(** [(u @ M) . w = u . (M @ w)] *)
Lemma dot_rows_comb (k : nat) (u : list R) (rs : list (list R))
  (w : list R) :
  Forall (fun r => length r = k) rs ->
  dot (rows_comb k u rs) w = dot u (map (fun r => dot r w) rs).
Proof.
  revert rs. induction u as [|x u IH]; intros rs Hrs; simpl.
  - apply dot_zero_l.
  - destruct rs as [|r rs]; simpl; [apply dot_zero_l|].
    inversion Hrs as [|? ? Hr Hrs']; subst.
    rewrite dot_vadd_l, dot_vscale_l, IH by
      (try assumption; unfold vscale; rewrite length_map;
       symmetry; now apply rows_comb_length).
    reflexivity.
Qed.

Lemma nth_vsub (i : nat) (u v : list R) :
  length u = length v ->
  nth i (vsub u v) zero = sub (nth i u zero) (nth i v zero).
Proof.
  revert i v. induction u as [|x u IH]; intros i [|y v] E;
    try discriminate.
  - destruct i; simpl; ring.
  - destruct i as [|i]; [reflexivity|]. simpl in E.
    unfold vsub in *. simpl. apply IH. lia.
Qed.

Lemma vsub_map {T : Type} (f g : T -> R) (l : list T) :
  vsub (map f l) (map g l) = map (fun x => sub (f x) (g x)) l.
Proof. unfold vsub. now rewrite combine_map_same, map_map. Qed.

Lemma removelast_map {T U : Type} (f : T -> U) (l : list T) :
  removelast (map f l) = map f (removelast l).
Proof.
  induction l as [|x l IH]; [reflexivity|]. simpl.
  destruct l; [reflexivity|]. simpl in *. now rewrite IH.
Qed.

(** The difference of two values of [M @ v] is [M @ (v1 - v0)]. *)
Lemma matvec_sub (M : matrix R) (v1 v0 c1 c0 : list R) :
  length v1 = length v0 ->
  matvec M v1 = Ok c1 ->
  matvec M v0 = Ok c0 ->
  vsub c1 c0 = map (fun r => dot r (vsub v1 v0)) (rows M).
Proof.
  intros E. unfold matvec.
  destruct (_ && _)%bool; [|discriminate].
  destruct (_ && _)%bool; [|discriminate].
  intros [= <-] [= <-]. rewrite vsub_map. apply map_ext. intros r.
  symmetry. now apply dot_vsub_r.
Qed.

Lemma reshape_F_sub (v1 v0 : list R) (m k : nat) (M1 M0 : matrix R) :
  reshape_F v1 m k = Ok M1 ->
  reshape_F v0 m k = Ok M0 ->
  reshape_F (vsub v1 v0) m k = Ok (msub M1 M0).
Proof.
  unfold reshape_F.
  destruct (Nat.eqb_spec (length v1) (m * k)) as [E1|]; [|discriminate].
  destruct (Nat.eqb_spec (length v0) (m * k)) as [E0|]; [|discriminate].
  assert (E : length v1 = length v0) by congruence.
  assert (El : length (vsub v1 v0) = m * k).
  { unfold vsub. rewrite length_map, length_combine. lia. }
  rewrite El, Nat.eqb_refl.
  intros [= <-] [= <-]. unfold msub. simpl. f_equal. f_equal.
  rewrite combine_map_same, map_map. apply map_ext. intros i. simpl.
  rewrite vsub_map. apply map_ext. intros j.
  now apply nth_vsub.
Qed.

Lemma nth_map_seq (f : nat -> R) (n i : nat) :
  i < n -> nth i (map f (seq 0 n)) zero = f i.
Proof.
  intros Hi. rewrite (nth_indep _ zero (f 0))
    by (rewrite length_map, length_seq; exact Hi).
  rewrite map_nth, seq_nth by exact Hi. reflexivity.
Qed.

(** Column [j] of a vector reshaped in Fortran order is its [j]-th block
    of [m] entries. *)
Lemma column_reshape_F (v : list R) (m k j : nat) (M : matrix R) :
  reshape_F v m k = Ok M -> j < k ->
  column j M = firstn m (skipn (j * m) v).
Proof.
  unfold reshape_F.
  destruct (Nat.eqb_spec (length v) (m * k)) as [E|]; [|discriminate].
  intros [= <-] Hj. unfold column. simpl. rewrite map_map.
  apply list_eq_nth.
  - rewrite length_map, length_seq, length_firstn, length_skipn. nia.
  - intros i. destruct (Nat.lt_ge_cases i m) as [Hi|Hi].
    + rewrite nth_firstn. destruct (Nat.ltb_spec i m); [|lia].
      rewrite nth_skipn.
      rewrite (nth_map_seq
                 (fun i0 => nth j (map (fun j0 => nth (i0 + j0 * m) v zero)
                                     (seq 0 k)) zero) m i Hi).
      rewrite (nth_map_seq (fun j0 => nth (i + j0 * m) v zero) k j Hj).
      f_equal. lia.
    + rewrite !nth_overflow; [reflexivity| |].
      * rewrite length_firstn. lia.
      * now rewrite length_map, length_seq.
Qed.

## Problem statement
State the count of lines above containing the string "destruct", and add nothing to it.

## Answer to the problem
11